Advanced Database Unit Testing with tSQLt – Testing cross-database tables

by Greg M Lucas on 20 December 2011

This is the first in an occassional series of articles covering more advanced ways of getting the most out of the tSQLt database unit-testing framework. One of the features of this framework I really like is the ability to fake or mock a table. FakeTable temporarily re-names the “production” table then creates an empty copy with the original name but without all the encumbrances associated with not null, foreign keys and other constraints. This makes it very easy to test a module that depends on that table without the need to do any more setup than necessary. However, for perfectly good reasons, this feature doesn’t support creating a fake table in another database. Recently, I’ve been doing some fairly major refactoring on an archiving process for a customer. As part of this refactoring, I needed to test that data is moved from one database to another (on the same instance) and this post discusses the options available for faking tables in other databases.

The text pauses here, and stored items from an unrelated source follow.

(* ===== verification/S3Api.v ===== *)
(** * The interface to libs3

    libs3 is not part of the sources. Its request functions are parameters; a
    request is a finite tree of the callbacks it makes ([s3_call]), chosen by
    the library, in which the next callback may depend on the answers so far.
    The sources' handlers are run over that tree by [run_call]. *)

From Stdlib Require Import ZArith Lia.
From Stdlib Require Import Strings.Byte.
From stdpp Require Import base list strings pretty.
From S2P Require Import Prelude.

Module S3Api.

Local Open Scope Z_scope.

(** ** Status codes *)

Class S3Statuses := {
  S3StatusOK : Z;
  S3StatusAbortedByCallback : Z;
  S3StatusErrorInternalError : Z;
  S3StatusErrorRequestTimeout : Z;
  S3StatusErrorInvalidRange : Z;
  S3_status_is_retryable : Z -> bool
}.

(** What the sources rely on: success is the enumeration's first value, is
    final, and differs from the error codes the sources name; internal errors
    and timeouts are documented as transient, the other two as not. *)
Class S3StatusLaws (ST : S3Statuses) := {
  status_ok_zero : S3StatusOK = 0;
  status_ok_final : S3_status_is_retryable S3StatusOK = false;
  status_internal_retryable : S3_status_is_retryable S3StatusErrorInternalError = true;
  status_timeout_retryable : S3_status_is_retryable S3StatusErrorRequestTimeout = true;
  status_aborted_final : S3_status_is_retryable S3StatusAbortedByCallback = false;
  status_aborted_not_range : S3StatusAbortedByCallback <> S3StatusErrorInvalidRange;
  status_aborted_not_ok : S3StatusAbortedByCallback <> S3StatusOK;
  status_range_not_ok : S3StatusErrorInvalidRange <> S3StatusOK
}.

(** ** Requests as callback trees *)

(** The part of [S3ResponseProperties] the sources use. *)
Record response_properties := mk_properties {
  p_contentLength : Z;
  p_eTag : option string
}.

(** The callbacks a request makes. *)
Inductive event :=
  | EvProperties (p : response_properties)
  | EvComplete (status : Z)
  | EvPutData (bufferSize : Z)
  | EvGetData (bytes : list byte)
  | EvInitResponse (upload_id : string).

(** What each callback returns; a data request also fills the buffer. *)
Definition answer (e : event) : Type :=
  match e with
  | EvProperties _ | EvGetData _ | EvInitResponse _ => Z
  | EvComplete _ => unit
  | EvPutData _ => (Z * list byte)%type
  end.

Inductive s3_call (R : Type) :=
  | Returns (r : R)
  | Calls (e : event) (k : answer e -> s3_call R).
Arguments Returns {R} r.
Arguments Calls {R} e k.

(** ** Handlers *)

(** The callbacks of a request over the client's state [St]. A null callback
    pointer that libs3 would call is undefined behaviour. *)
Record handlers (St : Type) := mk_handlers {
  on_properties : response_properties -> St -> outcome (St * Z);
  on_complete : Z -> St -> outcome (St * unit);
  on_put_data : Z -> St -> outcome (St * (Z * list byte));
  on_get_data : list byte -> St -> outcome (St * Z);
  on_init_response : string -> St -> outcome (St * Z)
}.
Arguments on_properties {St}.
Arguments on_complete {St}.
Arguments on_put_data {St}.
Arguments on_get_data {St}.
Arguments on_init_response {St}.

Section Run.
Context {St R : Type} (h : handlers St).

Definition handle (e : event) (s : St) : outcome (St * answer e) :=
  match e return outcome (St * answer e) with
  | EvProperties p => on_properties h p s
  | EvComplete st => on_complete h st s
  | EvPutData n => on_put_data h n s
  | EvGetData bs => on_get_data h bs s
  | EvInitResponse id => on_init_response h id s
  end.

Fixpoint run_call (c : s3_call R) (s : St) : outcome (St * R) :=
  match c with
  | Returns r => Ret (s, r)
  | Calls e k => a ← handle e s; run_call (k a.2) a.1
  end.

(** The run with its trace: the callbacks with the answers they were given. *)
Definition exchange : Type := { e : event & answer e }.

Fixpoint run_traced (c : s3_call R) (s : St) : outcome (St * R * list exchange) :=
  match c with
  | Returns r => Ret (s, r, [])
  | Calls e k =>
      a ← handle e s;
      r ← run_traced (k a.2) a.1;
      Ret (r.1, existT e a.2 :: r.2)
  end.

Lemma run_call_traced c s :
  run_call c s = (r ← run_traced c s; Ret r.1).
Proof.
  revert s. induction c as [r|e k IH]; intros s; cbn; [done|].
  destruct (handle e s) as [[s1 a]| |]; cbn; [|done|done].
  rewrite IH. by destruct (run_traced (k a) s1).
Qed.
End Run.

(** The status of the last complete callback, if any. *)
Fixpoint completed (tr : list exchange) : option Z :=
  match tr with
  | [] => None
  | existT (EvComplete st) _ :: tr =>
      match completed tr with None => Some st | Some st' => Some st' end
  | _ :: tr => completed tr
  end.

(** ** The requests, and what libs3 documents about them *)

Section Protocol.
Context {ST : S3Statuses} {W : Type}.

(** A request ends with its complete callback. *)
Definition ends (st : Z) (P : W -> Prop) (c : s3_call W) : Prop :=
  exists k w, c = Calls (EvComplete st) k /\ k tt = Returns w /\ P w.

(** Uploads: the library asks for data until it stops with success, having
    sent exactly [want] bytes, or with an error; an empty answer is the end of
    the data ([eof]). [got] is what it was given so far; [P got p w] holds of
    the world after success, [Q w] after an error. *)
Inductive upload (want : Z) (props : response_properties -> Prop)
    (P : list byte -> response_properties -> W -> Prop) (Q : W -> Prop) :
    bool -> list byte -> s3_call W -> Prop :=
  | up_ask got n k :
      0 < n <= INT_MAX ->
      (forall b bs, Z.of_nat (length (b :: bs)) <= n ->
         upload want props P Q false (got ++ b :: bs)
           (k (Z.of_nat (length (b :: bs)), b :: bs))) ->
      upload want props P Q true got (k (0, [])) ->
      upload want props P Q false got (Calls (EvPutData n) k)
  | up_done eof got p k :
      props p -> Z.of_nat (length got) = want ->
      ends S3StatusOK (P got p) (k S3StatusOK) ->
      upload want props P Q eof got (Calls (EvProperties p) k)
  | up_late_error eof got p k st :
      props p -> st <> S3StatusOK -> ends st Q (k S3StatusOK) ->
      upload want props P Q eof got (Calls (EvProperties p) k)
  | up_error eof got st c :
      st <> S3StatusOK -> ends st Q c -> upload want props P Q eof got c.

(** Requests without a body: any number of property and, if [ids], upload-id
    callbacks, then the complete callback, with a status and a world related
    by [P]. *)
Inductive bodyless (P : Z -> W -> Prop) : bool -> s3_call W -> Prop :=
  | bl_properties ids p k :
      bodyless P ids (k S3StatusOK) -> bodyless P ids (Calls (EvProperties p) k)
  | bl_upload_id ids id k :
      ids = true -> bodyless P ids (k S3StatusOK) -> bodyless P ids (Calls (EvInitResponse id) k)
  | bl_end ids st c : ends st (P st) c -> bodyless P ids c.

(** Downloads: after the properties the library delivers [rest] in non-empty
    pieces; an answer other than OK aborts the request with that status. *)
Inductive download (Q : W -> Prop) : list byte -> s3_call W -> Prop :=
  | down_piece bs rest k :
      bs <> [] -> download Q rest (k S3StatusOK) ->
      (forall a, a <> S3StatusOK -> ends a Q (k a)) ->
      download Q (bs ++ rest) (Calls (EvGetData bs) k)
  | down_done c : ends S3StatusOK Q c -> download Q [] c
  | down_error rest st c :
      st <> S3StatusOK -> st <> S3StatusErrorInvalidRange -> ends st Q c ->
      download Q rest c.

(** A ranged download of an object: InvalidRange exactly when nothing of the
    object lies in the range, else the properties announce the bytes of the
    range, and those bytes follow. *)
Inductive ranged_download (obj : list byte) (first count : Z) (Q : W -> Prop) :
    s3_call W -> Prop :=
  | rd_range c :
      Z.of_nat (length obj) <= first -> ends S3StatusErrorInvalidRange Q c ->
      ranged_download obj first count Q c
  | rd_data p k bs :
      first < Z.of_nat (length obj) -> bs = slice (Z.to_nat first) (Z.to_nat count) obj ->
      p_contentLength p = Z.of_nat (length bs) -> p_eTag p <> Some EmptyString ->
      download Q bs (k S3StatusOK) ->
      ranged_download obj first count Q (Calls (EvProperties p) k)
  | rd_error st c :
      st <> S3StatusOK -> st <> S3StatusErrorInvalidRange -> ends st Q c ->
      ranged_download obj first count Q c.
End Protocol.

(** The library's requests, as functions of the world. *)
Class LibS3 (W : Type) := {
  S3_get_object : string -> Z -> Z -> W -> s3_call W;
  S3_put_object : string -> Z -> W -> s3_call W;
  S3_delete_object : string -> W -> s3_call W;
  S3_initiate_multipart : string -> W -> s3_call W;
  S3_upload_part : string -> Z -> string -> Z -> W -> s3_call W;
  S3_complete_multipart_upload : string -> string -> Z -> W -> s3_call W;
  (** The bucket's contents, as a later request would see them. *)
  object : W -> string -> option (list byte);
  (** The parts of an upload in progress, with their eTags. *)
  part : W -> string -> Z -> option (string * list byte)
}.

(** Documented behaviour of single-object requests, while nobody else writes
    to the bucket. *)
Class LibS3Objects (W : Type) (ST : S3Statuses) (L : LibS3 W) := {
  get_object_downloads key obj first count w :
    object w key = Some obj ->
    ranged_download obj first count (fun w' => object w' = object w)
      (S3_get_object key first count w);
  get_object_missing key first count w :
    object w key = None ->
    exists st, st <> S3StatusOK /\ st <> S3StatusErrorInvalidRange
      /\ ends st (fun w' => object w' = object w) (S3_get_object key first count w);
  put_object_uploads key len w :
    upload len (fun _ => True)
      (fun got _ w' => object w' key = Some got
         /\ forall key', key' <> key -> object w' key' = object w key')
      (fun w' => forall key', key' <> key -> object w' key' = object w key')
      false [] (S3_put_object key len w);
  delete_object_deletes key w :
    bodyless (fun st w' => (st = S3StatusOK -> object w' key = None)
        /\ forall key', key' <> key -> object w' key' = object w key')
      false (S3_delete_object key w)
}.

(** The document that lists the parts of an upload, from part [i] on. *)
Definition part_element (i : Z) (etag : string) : string :=
  ("<Part><PartNumber>" ++ pretty i ++ "</PartNumber><ETag>" ++ etag ++ "</ETag></Part>")%string.

Fixpoint part_elements (i : Z) (etags : list string) : list (list byte) :=
  match etags with
  | [] => []
  | e :: etags => String.list_byte_of_string (part_element i e) :: part_elements (i + 1) etags
  end.

Definition commit_document (etags : list string) : list byte :=
  String.list_byte_of_string "<CompleteMultipartUpload>" ++ concat (part_elements 1 etags)
    ++ String.list_byte_of_string "</CompleteMultipartUpload>".

(** An eTag is a quoted digest, with a part count for large objects. *)
Definition etag_ok (e : string) : Prop := Z.of_nat (String.length e) <= 128.

(** Documented behaviour of multipart uploads: a part replaces what was sent
    under its number; committing the list of the parts numbered from 1, with
    their eTags, makes the object their concatenation. *)
Class LibS3Multipart (W : Type) (ST : S3Statuses) (L : LibS3 W) := {
  initiate_starts key w :
    bodyless (fun _ w' => object w' = object w) true (S3_initiate_multipart key w);
  upload_part_uploads key i id len w :
    upload len (fun p => exists e, p_eTag p = Some e /\ etag_ok e)
      (fun got p w' => part w' id i = (e ← p_eTag p; Some (e, got))
         /\ (forall i', i' <> i -> part w' id i' = part w id i') /\ object w' = object w)
      (fun w' => (forall i', i' <> i -> part w' id i' = part w id i')
         /\ object w' = object w)
      false [] (S3_upload_part key i id len w);
  complete_commits key id len ps w :
    (forall i p, ps !! i = Some p -> part w id (Z.of_nat i + 1) = Some p) ->
    upload len (fun _ => True)
      (fun got _ w' =>
         (got = commit_document ps.*1 -> object w' key = Some (concat ps.*2))
         /\ forall key', key' <> key -> object w' key' = object w key')
      (fun w' => forall key', key' <> key -> object w' key' = object w key')
      false [] (S3_complete_multipart_upload key id len w)
}.

End S3Api.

In this particular scenario, the original component contains some two dozen steps to move data from a set of tables in one database to a different set of tables in another (archive) database on the same instance. As part of an overall optimisation strategy, I introduced a sliding window partitioning scheme which means that the existing archive process needed to be substantially re-written – along with supporting unit tests.

If you want to follow along with this example, you will need to create two empty databases, “LocalDB” and “OtherDB”. You will also need to install tSQLt in both databases (instructions here).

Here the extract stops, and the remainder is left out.